Mathieu Bréard habite à Montréal.

 
 

GUANTANAMO BAY: LA PRISON DE LA HONTE

 

« Elle est devenue le meilleur outil de propagande qui existe pour recruter des terroristes dans le monde. »

 

-Joseph R. Biden Jr., Sénateur démocrate
Comité des relations étrangères

 
 

par Mathieu Bréard

 

          À l’origine, une base navale choisie pour son emplacement stratégique, les rives de Cuba, et ses conditions d’isolement exceptionnelles, Guantanamo Bay(1) est aujourd’hui une zone de non-droit où les fondements de la justice américaine ont été abandonnés. Sous un soleil de plomb, derrière barreaux et fils barbelés, on y applique des traitements pour le moins douteux. Les juristes qui ont voulu dénoncer l’inconstitutionnalité de ces pratiques ont aussitôt été mis à l’écart. Le champ étant libre, la Maison-Blanche a concocté un argumentaire juridique lui permettant de légitimer l’injustifiable(2).

 

          Depuis les attentats terroristes du 11 septembre 2001, le gouvernement Bush transfert à Guantanamo des prisonniers arrêtés sur les champs de bataille de l’Afghanistan, de l’Irak et d’autres pays du Moyen-Orient. Nombre d’entre eux ne connaissent même pas les raisons exactes de leur détention et ont été enfermés, parfois sous de simples doutes, pour des périodes indéterminées sans le moindre contact avec l’extérieur. Comment le gouvernement américain en est-il arrivé là?
 

Habeas Corpus

          Au 17e siècle, après des années de lutte contre les abus de la royauté, les Anglais ont pris conscience que la première grande menace à l’intégrité physique et psychologique de l’individu ne se trouvait pas loin à l’extérieur des frontières, mais plutôt au coeur des ses propres institutions politiques. Adopté en 1679, l’acte d’Habeas Corpus (expression latine qui signifie « que tu aies [ton] corps ») était une législation rigoureuse visant à contrer l’émergence de la tyrannie.
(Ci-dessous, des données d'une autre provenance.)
(** C30: a pass of the work thread's loop over a running machine is the pass
    of the specification: 256 are charged to device time, then every hart runs
    in turn and its instructions are charged, or 256 when it ran none; the
    devices tick once for every 4096 charged, between the harts' turns, and the
    16-bit counter carries the rest without loss. A tick steps the I2C master,
    the only device with a tick: it advances a pending operation by one, and
    otherwise changes nothing, and what the master did to the interrupt lines
    reaches the harts. The pass keeps every hart, the memory and both caches
    well-formed and does not run out of fuel. *)
Theorem work_running_ok tb m : init_all_instrs (B := Platform) = Some tb -> mach_ok tb m ->
  bc_generation (mc_bc m) + 0x4001 * Z.of_nat (length (mc_harts m)) < 2 ^ 64 -> 0 <= dev_tick_time m < 4096 ->
  work_running tb m = pass_spec tb m /\
  (forall r m', work_running tb m = Ret (r, m') -> r = Some tt /\ mach_ok tb m' /\
     length (mc_harts m') = length (mc_harts m) /\ 0 <= dev_tick_time m' < 4096) /\
  (forall d p vs, i2c_tick ((pf_i2c (mc_pf m), pf_plic (mc_pf m)), view_of <$> mc_harts m) = Ret (tt, ((d, p), vs)) ->
     exists m', tick_all m = Ret (tt, m') /\ pf_i2c (mc_pf m') = d /\ pf_plic (mc_pf m') = p /\
       (forall j h v, mc_harts m !! j = Some h -> vs !! j = Some v ->
          mc_harts m' !! j = Some (set_ip (u16 (v_ip v)) (set_ctime (u64 (v_ctime v)) h))) /\
       length (mc_harts m') = length (mc_harts m) /\
       mc_mmap m' = mc_mmap m /\ mc_bc m' = mc_bc m /\ dev_tick_time m' = dev_tick_time m) /\
  (op_active (pf_i2c (mc_pf m)) = true -> delay (pf_i2c (mc_pf m)) + 1 < 100 ->
     exists m', tick_all m = Ret (tt, m') /\ delay (pf_i2c (mc_pf m')) = delay (pf_i2c (mc_pf m)) + 1 /\
       op_active (pf_i2c (mc_pf m')) = true) /\
  (op_active (pf_i2c (mc_pf m)) = false -> exists m', tick_all m = Ret (tt, m') /\ mc_pf m' = mc_pf m).
Proof.
  intros Htb Hok Hg Ht.
  assert (forall bc (s : State Platform) r1 s1, inv tb s -> bc_ok tb bc -> bc_generation bc + 0x4000 + 1 < 2 ^ 64 ->
    run_blocks tb bc 0x4000 s = Ret (r1, s1) -> inv tb s1 /\ exists total bc', r1 = Some (total, bc') /\ bc_ok tb bc' /\
    0 <= total <= 0x4000 + 15 /\ bc_generation bc' <= bc_generation bc + 0x4000 + 1) as Hb.
  { intros bc s r1 s1 Hs Hbc Hg1 Hr.
    exact (run_blocks_ret tb bc 0x4000 s r1 s1 Htb Hs Hbc ltac:(lia) ltac:(vm_compute; reflexivity) Hg1 Hr). }
  destruct (work_running_core tb Hb m Hok Hg Ht) as [H1 H2]. clear Hb Htb. split; [exact H1|]. split; [exact H2|].
  split; [|split].
  - intros d p vs E. unfold tick_all. rewrite E. eexists. split; [reflexivity|]. cbn [set_devices mc_pf mc_harts].
    split; [done|]. split; [done|]. split; [|split; [apply length_imap|done]].
    intros j h v Hj Hv. by rewrite list_lookup_imap, Hj, Hv.
  - intros Ha Hd. unfold tick_all, i2c_tick. i2c_unfold. rewrite Ha. cbn [negb].
    rewrite (proj2 (Z.ltb_lt _ RUN_DELAY)) by done. eexists. split; [reflexivity|]. by split.
  - intros Ha. unfold tick_all, i2c_tick. i2c_unfold. rewrite Ha. cbn [negb]. eexists. split; [reflexivity|].
    cbn. by destruct (mc_pf m).
Qed.

(** ** Reset *)

Lemma init_regs dtb_pos pc0 h : length (GPR h) = 32%nat ->
  let h' := init dtb_pos pc0 h in
  pc h' = pc0 /\ mode h' = Defs.Machine /\ gpr h' 10 = hid h /\ gpr h' 11 = dtb_pos /\ WFI h' = WFI h /\ tlb h' = tlb h /\ hid h' = hid h.
Proof.
  intros Hl. split; [done|]. split; [done|]. unfold gpr. cbn [init put_status set_status csr_put set_csrs put_gpr set_GPR set_mode set_pc GPR hid].
  split; [|split; [|done]].
  - apply nth_lookup_Some. rewrite list_lookup_insert_ne by done. apply list_lookup_insert_eq. rewrite Hl. cbn. lia.
  - apply nth_lookup_Some, list_lookup_insert_eq. rewrite length_insert, Hl. cbn. lia.
Qed.

(** Loading a raw image into RAM. *)
Lemma load_buffer_raw jo jc m i r off buf sz : regions m !! i = Some r -> ram_direct m = Some i -> base_addr r = RAM_BASE ->
  RAM_BASE + size r < 2 ^ 64 -> 0 <= off < size r -> 0 <= sz -> off + sz <= size r -> sz <= Z.of_nat (length buf) ->
  4 <= Z.of_nat (length buf) -> le_value (take 4 buf) <> ELF_MAGIC ->
  load_buffer jo jc m (RAM_BASE + off) buf sz =
    Ret (true, None, mkMemoryMap (<[i := with_data r (put_bytes (data r) off (take (Z.to_nat sz) buf))]> (regions m)) (ram_direct m)).
Proof.
  intros Hi Hd Hb Hs Hoff Hsz Hfit Hl H4 Hm. unfold load_buffer.
  rewrite (proj1 (slice_in buf 0 4 ltac:(lia) ltac:(lia) ltac:(lia))). cbn [mbind outcome_bind].
  change (Z.to_nat 0) with 0%nat. change (Z.to_nat 4) with 4%nat. rewrite drop_0, (proj2 (Z.eqb_neq _ _) Hm).
  unfold find_region. rewrite (proj2 (Z.leb_le RAM_BASE (RAM_BASE + off))) by lia. cbn [mbind outcome_bind].
  unfold deref. rewrite Hd. cbn [mbind option_bind]. rewrite Hi.
  cbn [mbind outcome_bind]. unfold ptr. rewrite Hb, uN_id by (unfold inw, RAM_BASE in *; lia).
  rewrite (proj2 (Z.ltb_ge _ RAM_BASE)), (proj2 (Z.leb_gt _ (RAM_BASE + off))) by lia. cbn [orb mbind outcome_bind].
  replace (RAM_BASE + off - RAM_BASE) with off by lia.
  destruct (slice_in buf 0 sz ltac:(lia) ltac:(lia) ltac:(lia)) as [-> Hlen].
  cbn [mbind outcome_bind]. change (Z.to_nat 0) with 0%nat in *. rewrite drop_0 in *.
  rewrite copy_in_ok by lia. cbn [mbind outcome_bind set_region snd]. by rewrite <- Hd.
Qed.

Lemma le_magic_fdt t boot post : le_value (take 4 (blob t boot ++ post)) <> ELF_MAGIC.
Proof. done. Qed.

(** The bytes of a region from [off] on. *)
Definition region_bytes (r : MemoryRegion) (off n : Z) : list Z := (fun k => byte_at (data r) (off + Z.of_nat k)) <$> seq 0 (Z.to_nat n).

Lemma region_bytes_put r d off bs : region_bytes (with_data r (put_bytes d off bs)) off (Z.of_nat (length bs)) = bs.
Proof.
  apply list_eq. intros k. unfold region_bytes. rewrite list_lookup_fmap, Nat2Z.id. cbn [with_data data].
  destruct (decide (k < length bs)%nat) as [Hk|Hk].
  - rewrite (proj2 (lookup_seq 0 (length bs) k k) ltac:(lia)). cbn. rewrite put_bytes_at.
    rewrite (proj2 (Z.leb_le _ _)), (proj2 (Z.ltb_lt _ _)) by lia. cbn [andb]. replace (off + Z.of_nat k - off) with (Z.of_nat k) by lia.
    rewrite Nat2Z.id. destruct (lookup_lt_is_Some_2 bs k Hk) as [b Hbk]. by rewrite Hbk, (nth_lookup_Some bs k 0 b Hbk).
  - rewrite lookup_seq_ge by lia. symmetry. apply lookup_ge_None. lia.
Qed.

(** ** What a reset leaves in memory *)

(** Images by their offset in RAM, later ones over earlier ones and all of
    them over zeros. *)
Definition layered (l : list (Z * list Z)) (x : Z) : Z :=
  foldl (fun v '(off, bs) => if (off <=? x) && (x <? off + Z.of_nat (length bs)) then nth (Z.to_nat (x - off)) bs 0 else v) 0 l.

(** A raw image that fits; at least three bytes and the NUL behind them are
    read as its magic number. *)
Definition raw_fits (sz : Z) (l : Z * list Z) : Prop :=
  0 <= l.1 /\ l.1 + Z.of_nat (length l.2) <= sz /\ 3 <= Z.of_nat (length l.2) /\
  le_value (take 4 (l.2 ++ [0])) <> ELF_MAGIC.

(** The device tree the machine boots with: none, the bytes of a file, or the
    blob of the tree it generated, which is on the heap. *)
Definition boot_fdt (cfg : Config) (fdt : option (list Z)) : Prop :=
  match dtb cfg with
  | Some bytes => fdt = Some bytes
  | None =>
      if cfg_init_fdt cfg
      then exists w v t, fdt = Some (blob t 0) /\ fdt_root cfg = Some w /\ wraps (fdt_heap cfg) !! w = Some v /\
        tree_of (heap_fuel (fdt_heap cfg)) (fdt_heap cfg) (w_node v) = Some t /\ tree_ok t = true /\ blob_size t < 2 ^ 32
      else fdt = None
  end.

Definition boot_layers (cfg : Config) (sz : Z) (fdt : option (list Z)) : list (Z * list Z) :=
  from_option (fun b => [(0, b)]) [] (bios cfg) ++
  from_option (fun k => [(0x200000, k)]) [] (kernel cfg) ++
  from_option (fun b => [(sz - 0x20000, b)]) [] fdt.

Section layers.
Context (m : MemoryMap) (i : nat) (r : MemoryRegion).
Hypothesis (Hd : ram_direct m = Some i) (Hi : (i < length (regions m))%nat).
Hypothesis (Hb : base_addr r = RAM_BASE) (Hs : RAM_BASE + size r < 2 ^ 64).

(** The memory map with [d] as the contents of RAM. *)
Definition ram_with (d : gmap Z Z) : MemoryMap := mkMemoryMap (<[i := with_data r d]> (regions m)) (ram_direct m).

Lemma load_buffer_layer jo jc d off bs buf : raw_fits (size r) (off, bs) -> buf = bs ++ [0] \/ buf = bs /\ 4 <= Z.of_nat (length bs) ->
  load_buffer jo jc (ram_with d) (RAM_BASE + off) buf (Z.of_nat (length bs)) = Ret (true, None, ram_with (put_bytes d off bs)).
Proof.
  intros (H0 & H1 & H2 & H3) Hbuf. cbn [fst snd] in *.
  assert (take (length bs) buf = bs /\ 4 <= Z.of_nat (length buf) /\ Z.of_nat (length bs) <= Z.of_nat (length buf) /\
    le_value (take 4 buf) <> ELF_MAGIC) as (Ht & Hl4 & Hl & Hm).
  { destruct Hbuf as [->|[-> Hl4]].
    - rewrite take_app_length, length_app. cbn [length]. split_and!; [done|lia..|done].
    - rewrite firstn_all. split_and!; [done|lia..|]. rewrite take_app_le in H3 by lia. done. }
  rewrite (load_buffer_raw _ _ _ i (with_data r d)); try done; try (cbn [with_data size]; lia).
  - rewrite Nat2Z.id, Ht. unfold ram_with. cbn [regions ram_direct with_data data base_addr size].
    by rewrite list_insert_insert_eq.
  - cbn [ram_with regions]. by rewrite list_lookup_insert_eq.
Qed.

Lemma load_image_layer cfg d off image :
  (forall bs, image = Some bs -> raw_fits (size r) (off, bs)) ->
  load_image cfg (RAM_BASE + off) image (ram_with d) =
    Ret (ram_with (foldl (fun d '(off, bs) => put_bytes d off bs) d (from_option (fun b => [(off, b)]) [] image))).
Proof.
  intros Hf. unfold load_image. destruct image as [bs|]; [|done].
  rewrite load_buffer_layer by (by auto). done.
Qed.

Lemma write_fdt_layer cfg d fdt : boot_fdt cfg fdt -> (forall n, 0 <= n -> Z.of_nat (length (junk_buf cfg n)) = n) ->
  (forall bs, fdt = Some bs -> raw_fits (size r) (size r - 0x20000, bs)) ->
  write_fdt cfg (size r) (ram_with d) =
    Ret (ram_with (foldl (fun d '(off, bs) => put_bytes d off bs) d (from_option (fun b => [(size r - 0x20000, b)]) [] fdt))).
Proof.
  intros Hfdt Hj Hf. unfold write_fdt, boot_fdt in *.
  assert (0 <= size r - 0x20000 -> dtb_addr (size r) = RAM_BASE + (size r - 0x20000)) as Ha.
  { intros. unfold dtb_addr, RAM_BASE in *. rewrite uN_id by (unfold inw; lia). lia. }
  destruct (dtb cfg) as [bytes|].
  - subst fdt. destruct (Hf bytes eq_refl) as [H0 _]. rewrite Ha by exact H0. by apply (load_image_layer cfg d _ (Some bytes)).
  - destruct (cfg_init_fdt cfg); [|by subst fdt]. destruct Hfdt as (w & v & t & -> & Hw & Hv & Ht & Hok & Hbs).
    destruct (Hf _ eq_refl) as [H0 _]. rewrite Ha by exact H0. cbn [negb]. rewrite Hw.
    pose proof (blob_len t 0) as Hlen. assert (0 <= blob_size t) by (rewrite <- Hlen; lia).
    unfold fdt_size, fdt_serialize. rewrite Hv, (size_of_tree_ok _ _ t) by (done || lia).
    cbn [mbind outcome_bind]. rewrite (serialize_ok _ _ t) by (try done; rewrite ?Hj; lia). rewrite Z.ltb_irrefl. cbn [mbind outcome_bind].
    replace (drop _ (junk_buf cfg (blob_size t))) with (@nil Z) by (symmetry; apply drop_ge; pose proof (Hj (blob_size t)); lia).
    rewrite app_nil_r. cbn [from_option id]. rewrite <- Hlen.
    rewrite load_buffer_layer; [done|by apply Hf|right; split; [done|]]. rewrite Hlen. unfold blob_size. lia.
Qed.

Lemma layered_data l : forall d x v, byte_at d x = v ->
  byte_at (foldl (fun d '(off, bs) => put_bytes d off bs) d l) x =
  foldl (fun v '(off, bs) => if (off <=? x) && (x <? off + Z.of_nat (length bs)) then nth (Z.to_nat (x - off)) bs 0 else v) v l.
Proof.
  induction l as [|[off bs] l IH]; intros d x v Hv; [done|]. cbn [foldl]. apply IH. rewrite put_bytes_at.
  by destruct (_ && _)%bool.
Qed.
End layers.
          Que dit-il? Que le gouvernement ne pourra jamais incarcérer une personne sans qu’un juge indépendant ne se soit prononcé sur la validité de cette arrestation. Si les motifs sont injustifiés et les preuves insuffisantes, celle-ci devra être relâchée sans plus de délai. Cette loi était perçue à l’époque comme une innovation majeure, un symbole de modernité applaudie des philosophes qui se propagea rapidement à travers l’Europe et même outre-mer.

          Sur le continent américain, les colons en révolte contre la patrie y ont vu un rempart capable d’enraciner solidement tous les autres droits. Après tout, quelle valeur pouvons-nous accorder à la liberté de culte, d’expression ou d’association si à tout moment un fonctionnaire peut jeter délibérément une personne en prison?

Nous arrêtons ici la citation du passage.